The PPU
- Founded: 26 November 2012
- Dissolved: 2 February 2021
- Headquarters: Macclesfield, England
- Location: United Kingdom;
- Members: 325
- Key people: Glen Beresford, Board Chair; Roy Wheatley, Board Vice-Chair; Stephen Walker, Board Secretary; Dave Williams, Board member; David Mutty, Board member
- Website: www.theppu.co.uk

= PPU (union) =

British pilot union

The PPU was a British pilots' union that represented a minority of the pilots who worked for Virgin Atlantic.

== History ==

On 26 November 2012, the PPU was certified as a new union by the Trades Union Certification Officer. "The PPU was launched after a poll of 548 Virgin Atlantic pilots in June 2012 returned a 76% response and an 87.4% vote in favour" of setting up a new union to represent its members' needs.

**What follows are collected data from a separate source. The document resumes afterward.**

Lemma cmp_list_unit {A} (f : A -> A -> Z) l1 l2 :
  (forall x y, -1 <= f x y <= 1) -> -1 <= cmp_list f l1 l2 <= 1.
Proof.
  intros Hf. revert l2. induction l1 as [|a l1 IH]; intros [|b l2]; simpl; try lia.
  specialize (Hf a b). destruct (_ =? _); auto; lia.
Qed.

Lemma cmp_string_bytes a b : cmp_string a b = cmp_list cmp_N (string_Ns a) (string_Ns b).
Proof.
  pose proof (compare_bytes a b) as Hc.
  assert (-1 <= cmp_list cmp_N (string_Ns a) (string_Ns b) <= 1).
  { apply cmp_list_unit. intros x y. unfold cmp_N, cmp_Z. repeat case_match; lia. }
  unfold cmp_string, string_lt, String.ltb. rewrite Hc.
  destruct (String.eqb_spec a b) as [->|Hne]; simpl.
  - by rewrite (cmp_refl (cmp_list cmp_N)).
  - destruct (Z.compare_spec (cmp_list cmp_N (string_Ns a) (string_Ns b)) 0) as [E|E|E]; try lia.
    exfalso. apply Hne, String.compare_eq_iff. done.
Qed.

#[export] Instance cmp_string_Cmp : Cmp cmp_string.
Proof.
  split; intros *; rewrite !cmp_string_bytes; [apply cmp_anti|apply cmp_trans].
Qed.

(** ** Tokens compare by a key *)

Section Versions.
Context `{Unicode}.

(** Where a token's class stands; 2 is the end of the version. *)
Definition class_rank (t : tokenType) : Z :=
  match t with tokenTilde => 0 | tokenPrerelease => 1 | tokenStr | tokenPatch => 3 | tokenNum => 4 end.

Record key : Type := mkKey { k_rank : Z; k_num : Z; k_str : string }.

Definition token_key (t : versionToken) : key :=
  match typ t with
  | tokenNum => mkKey 4 (numVal t) EmptyString
  | c => mkKey (class_rank c) 0 (strVal t)
  end.

Definition end_key : key := mkKey 2 0 EmptyString.

Definition cmp_key : key -> key -> Z :=
  lex (fun x y => cmp_Z (k_rank x) (k_rank y))
    (lex (fun x y => cmp_Z (k_num x) (k_num y)) (fun x y => cmp_string (k_str x) (k_str y))).

#[local] Instance cmp_key_Cmp : Cmp cmp_key.
Proof. apply _. Qed.

Lemma cmp_token_key a b : cmp_token a b = cmp_key (token_key a) (token_key b).
Proof.
  destruct a as [ta sa na], b as [tb sb nb].
  destruct ta, tb; unfold cmp_token, cmp_key, lex, typ_eqb; simpl; try done.
  unfold cmp_Z. repeat case_match; done.
Qed.

(** The keys of a version, closed by the end marker. *)
Definition version_keys (l : list versionToken) : list key := map token_key l ++ [end_key].

Lemma cmp_end t : cmp_key end_key (token_key t) = if before_release t then 1 else -1.
Proof. destruct t as [[] ? ?]; done. Qed.

Lemma cmp_tokens_keys l1 l2 : cmp_tokens l1 l2 = cmp_list cmp_key (version_keys l1) (version_keys l2).
Proof.
  revert l2. induction l1 as [|a l1 IH]; intros [|b l2]; unfold version_keys in *;
    cbn [map app cmp_tokens cmp_list].
  - done.
  - rewrite cmp_end. by destruct (before_release b).
  - rewrite (cmp_anti (f := cmp_key) end_key (token_key a)), cmp_end. by destruct (before_release a).
  - rewrite cmp_token_key. by rewrite IH.
Qed.

#[local] Instance cmp_tokens_Cmp : Cmp cmp_tokens.
Proof. split; intros *; rewrite !cmp_tokens_keys; [apply cmp_anti|apply cmp_trans]. Qed.

Lemma cmp_rev_token_anti a b : cmp_rev_token b a = - cmp_rev_token a b.
Proof.
  unfold cmp_rev_token. rewrite (cmp_anti (f := cmp_Z) (numVal a)), (cmp_anti (f := cmp_string) (strVal a)).
  destruct (typ_eqb (typ a) tokenNum), (typ_eqb (typ b) tokenNum); done.
Qed.

Lemma cmp_revision_anti l1 l2 : cmp_revision l2 l1 = - cmp_revision l1 l2.
Proof.
  revert l2. induction l1 as [|a l1 IH]; intros [|b l2]; simpl; try done.
  rewrite (cmp_rev_token_anti a b).
  destruct (Z.eqb_spec (cmp_rev_token a b) 0), (Z.eqb_spec (- cmp_rev_token a b) 0); try lia. apply IH.
Qed.

(** Comparison is antisymmetric, so it is 0 on equal strings and the two
    directions never disagree. *)
Theorem compare_antisymmetric v1 v2 : CompareVersions v2 v1 = - CompareVersions v1 v2.
Proof.
  unfold CompareVersions. set (p := ParseVersion v1). set (q := ParseVersion v2). clearbody p q.
  rewrite (andb_comm (pv_HasEpoch q)), (andb_comm (negb (pv_Revision q =? "")%string)).
  rewrite (cmp_anti (f := cmp_Z) (pv_Epoch p)), (cmp_anti (f := cmp_tokens) (pv_Tokens p)).
  rewrite (cmp_revision_anti (tokenizeVersion (pv_Revision p))).
  destruct (pv_HasEpoch p && pv_HasEpoch q), (negb (pv_Revision p =? "")%string && _);
    repeat match goal with |- context [negb (?x =? 0)] => destruct (Z.eqb_spec x 0); cbn [negb] end; lia.
Qed.

(** On versions that agree on having an epoch and carry no revision,
    comparison is transitive: a total preorder. *)
Theorem compare_transitive v1 v2 v3 :
  pv_HasEpoch (ParseVersion v1) = pv_HasEpoch (ParseVersion v2) ->
  pv_HasEpoch (ParseVersion v2) = pv_HasEpoch (ParseVersion v3) ->
  pv_Revision (ParseVersion v1) = EmptyString -> pv_Revision (ParseVersion v2) = EmptyString ->
  pv_Revision (ParseVersion v3) = EmptyString ->
  CompareVersions v1 v2 <= 0 -> CompareVersions v2 v3 <= 0 -> CompareVersions v1 v3 <= 0.
Proof.
  unfold CompareVersions. set (p := ParseVersion v1). set (q := ParseVersion v2).
  set (r := ParseVersion v3). clearbody p q r.
  intros -> -> -> -> ->. cbn [String.eqb negb andb]. rewrite andb_diag.
  pose proof (cmp_trans (f := lex (fun x y => cmp_Z (pv_Epoch x) (pv_Epoch y))
                              (fun x y => cmp_tokens (pv_Tokens x) (pv_Tokens y))) p q r) as Ht.
  pose proof (cmp_trans (f := cmp_tokens) (pv_Tokens p) (pv_Tokens q) (pv_Tokens r)) as Ht'.
  unfold lex in Ht. revert Ht Ht'.
  generalize (cmp_Z (pv_Epoch p) (pv_Epoch q)), (cmp_Z (pv_Epoch q) (pv_Epoch r)),
    (cmp_Z (pv_Epoch p) (pv_Epoch r)), (cmp_tokens (pv_Tokens p) (pv_Tokens q)),
    (cmp_tokens (pv_Tokens q) (pv_Tokens r)), (cmp_tokens (pv_Tokens p) (pv_Tokens r)).
  intros a b c d e f. destruct (pv_HasEpoch r);
    destruct (Z.eqb_spec a 0), (Z.eqb_spec b 0), (Z.eqb_spec c 0); cbn [negb Z.eqb];
    destruct (Z.eqb_spec d 0), (Z.eqb_spec e 0), (Z.eqb_spec f 0); cbn [negb]; lia.
Qed.

(** In general it is not: an epoch counts only when both sides have one,
    so a version can be older than one that is itself older than it. *)
Theorem compare_not_transitive :
  exists v1 v2 v3,
    CompareVersions v1 v2 < 0 /\ CompareVersions v2 v3 < 0 /\ CompareVersions v3 v1 < 0.
Proof. exists "2:0.5"%string, "1.0"%string, "1:2.0"%string. by vm_compute. Qed.

(** ** The scan of a version *)

Lemma span_length f s : (String.length (snd (span f s)) <= String.length s)%nat.
Proof.
  induction s as [|c s IH]; simpl; [done|]. destruct (f c); [|simpl; lia].
  destruct (span f s) as [a b]. simpl in *. lia.
Qed.

Lemma span_shorter f c s :
  f c = true -> (String.length (snd (span f (String c s))) <= String.length s)%nat.
Proof.
  intros Hc. simpl. rewrite Hc. pose proof (span_length f s). by destruct (span f s).
Qed.

(** The rounds of the scan are enough: more of them change nothing. *)
Lemma tokenize_fuel fuel1 fuel2 s :
  (String.length s <= fuel1)%nat -> (String.length s <= fuel2)%nat ->
  tokenize_loop fuel1 s = tokenize_loop fuel2 s.
Proof.
  revert fuel2 s. induction fuel1 as [|fuel1 IH]; intros [|fuel2] [|c s] H1 H2; simpl in H1, H2;
    try done; try lia.
  cbn [tokenize_loop]. destruct (Ascii.eqb c "~") eqn:Ht; [f_equal; apply IH; lia|].
  destruct (is_digit c) eqn:Hd.
  - pose proof (span_shorter is_digit c s Hd). destruct (span is_digit (String c s)) as [a b].
    simpl in *. f_equal. apply IH; lia.
  - set (f := fun d => negb (is_digit d) && negb (Ascii.eqb d "~")).
    assert (f c = true) as Hf by (unfold f; by rewrite Hd, Ht).
    pose proof (span_shorter f c s Hf). destruct (span f (String c s)) as [a b].
    simpl in *. f_equal. apply IH; lia.
Qed.

(** ** Ranges *)

(** Inside the bounds that are set. *)
Definition in_bounds (v : string) (c : CPEMatchCriteria) : Prop :=
  (VersionStartIncluding c <> EmptyString -> 0 <= CompareVersions v (VersionStartIncluding c)) /\
  (VersionStartExcluding c <> EmptyString -> 0 < CompareVersions v (VersionStartExcluding c)) /\
  (VersionEndIncluding c <> EmptyString -> CompareVersions v (VersionEndIncluding c) <= 0) /\
  (VersionEndExcluding c <> EmptyString -> CompareVersions v (VersionEndExcluding c) < 0).

Definition unbounded (c : CPEMatchCriteria) : Prop :=
  VersionStartIncluding c = EmptyString /\ VersionStartExcluding c = EmptyString /\
  VersionEndIncluding c = EmptyString /\ VersionEndExcluding c = EmptyString.

(** The exact version a criterion without bounds names, when it names one. *)
Definition exact_ok (v : string) (c : CPEMatchCriteria) : Prop :=
  forall cpe, ParseCPE (cr_Criteria c) = Ok cpe -> Version cpe <> "*"%string -> Version cpe <> "-"%string ->
    CompareVersions v (Version cpe) = 0.

Lemma nonempty_spec s : nonempty s = true <-> s <> EmptyString.
Proof. unfold nonempty. rewrite negb_true_iff, String.eqb_neq. done. Qed.

Lemma unbounded_dec c :
  String.eqb (VersionStartIncluding c) EmptyString && String.eqb (VersionStartExcluding c) EmptyString
  && String.eqb (VersionEndIncluding c) EmptyString && String.eqb (VersionEndExcluding c) EmptyString = true
  <-> unbounded c.
Proof. unfold unbounded. rewrite !andb_true_iff, !String.eqb_eq. tauto. Qed.

Definition in_boundsb (v : string) (c : CPEMatchCriteria) : bool :=
  negb (nonempty (VersionStartIncluding c) && (CompareVersions v (VersionStartIncluding c) <? 0)) &&
  negb (nonempty (VersionStartExcluding c) && (CompareVersions v (VersionStartExcluding c) <=? 0)) &&
  negb (nonempty (VersionEndIncluding c) && (0 <? CompareVersions v (VersionEndIncluding c))) &&
  negb (nonempty (VersionEndExcluding c) && (0 <=? CompareVersions v (VersionEndExcluding c))).

Definition exact_okb (v : string) (c : CPEMatchCriteria) : bool :=
  match ParseCPE (cr_Criteria c) with
  | Ok cpe =>
    String.eqb (Version cpe) "*" || String.eqb (Version cpe) "-" || (CompareVersions v (Version cpe) =? 0)
  | Err _ => true
  end.

Lemma bound_dec s (b : bool) (P : Prop) :
  (b = false <-> P) -> negb (nonempty s && b) = true <-> (s <> EmptyString -> P).
Proof.
  intros Hb. rewrite negb_true_iff. pose proof (nonempty_spec s) as Hs.
  destruct (nonempty s), b; simpl; naive_solver.
Qed.

Lemma in_bounds_dec v c : in_boundsb v c = true <-> in_bounds v c.
Proof.
  unfold in_boundsb, in_bounds. rewrite !andb_true_iff.
  rewrite (bound_dec _ _ _ (Z.ltb_ge _ _)), (bound_dec _ _ _ (Z.leb_gt _ _)),
    (bound_dec _ _ _ (Z.ltb_ge _ _)), (bound_dec _ _ _ (Z.leb_gt _ _)). tauto.
Qed.

Lemma exact_ok_dec v c : exact_okb v c = true <-> exact_ok v c.
Proof.
  unfold exact_okb, exact_ok. destruct (ParseCPE (cr_Criteria c)) as [cpe|e]; [|naive_solver].
  rewrite !orb_true_iff, !String.eqb_eq, Z.eqb_eq. split.
  - intros Hc cpe' [= <-]. naive_solver.
  - intros Hc. destruct (String.eqb_spec (Version cpe) "*"), (String.eqb_spec (Version cpe) "-"); auto.
Qed.

Lemma evaluate_status installed c :
  let v := TrimSpace installed in
  fst (fst (EvaluateVersionRange installed c)) =
  if String.eqb v EmptyString || String.eqb v "-" then MatchStatusInsufficientData
  else if in_boundsb v c &&
    negb (String.eqb (VersionStartIncluding c) EmptyString && String.eqb (VersionStartExcluding c) EmptyString
      && String.eqb (VersionEndIncluding c) EmptyString && String.eqb (VersionEndExcluding c) EmptyString
      && negb (exact_okb v c))
  then MatchStatusMatched else MatchStatusNotAffected.
Proof.
  intros v. unfold EvaluateVersionRange, in_boundsb, exact_okb. fold v.
  destruct (String.eqb v EmptyString || String.eqb v "-"); [done|].
  destruct (nonempty (VersionStartIncluding c) && _); [done|].
  destruct (nonempty (VersionStartExcluding c) && _); [done|].
  destruct (nonempty (VersionEndIncluding c) && _); [done|].
  destruct (nonempty (VersionEndExcluding c) && _); [done|]. cbn [negb andb].
  destruct (String.eqb (VersionStartIncluding c) EmptyString && _ && _ && _); [|done]. cbn [andb].
  destruct (ParseCPE (cr_Criteria c)) as [cpe|e]; [|done].
  destruct (String.eqb (Version cpe) "*"), (String.eqb (Version cpe) "-"),
    (CompareVersions v (Version cpe) =? 0); done.
Qed.

(** An installed version is reported as affected exactly when it has a
    version text, lies within every bound the criterion sets and, where it
    sets none, equals the version its CPE names; otherwise it is reported as
    not affected, or as lacking data exactly when the version text is missing. *)
Theorem range_verdict installed c :
  let v := TrimSpace installed in
  let missing := v = EmptyString \/ v = "-"%string in
  let status := fst (fst (EvaluateVersionRange installed c)) in
  (status = MatchStatusInsufficientData <-> missing) /\
  (status = MatchStatusMatched <-> ~ missing /\ in_bounds v c /\ (unbounded c -> exact_ok v c)) /\
  status <> MatchStatusPossible.
Proof.
  intros v missing status. unfold status. rewrite evaluate_status. fold v.
  assert (String.eqb v EmptyString || String.eqb v "-" = true <-> missing) as Hm
    by (unfold missing; by rewrite orb_true_iff, !String.eqb_eq).
  rewrite <- Hm, <- in_bounds_dec, <- exact_ok_dec, <- unbounded_dec.
  generalize (String.eqb v EmptyString || String.eqb v "-"), (in_boundsb v c), (exact_okb v c),
    (String.eqb (VersionStartIncluding c) EmptyString && String.eqb (VersionStartExcluding c) EmptyString
     && String.eqb (VersionEndIncluding c) EmptyString && String.eqb (VersionEndExcluding c) EmptyString).
  clear. intros [] [] [] []; simpl; intuition congruence.
Qed.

The PPU's AR21 form for the year ending 31 December 2018 declared that it had 325 members. It represented 30% of Virgin Atlantic's pilots. The AR21 showed a deficit of £150,840 for the year and an amount remaining in their general fund of £175,492.

The PPU was a web-based "e-union" that used technology to give it and its members a global 24/7/365 presence. Membership was eventually expanded to include pilots working for TUI Airways and British Airways.

The union was dissolved in February 2021.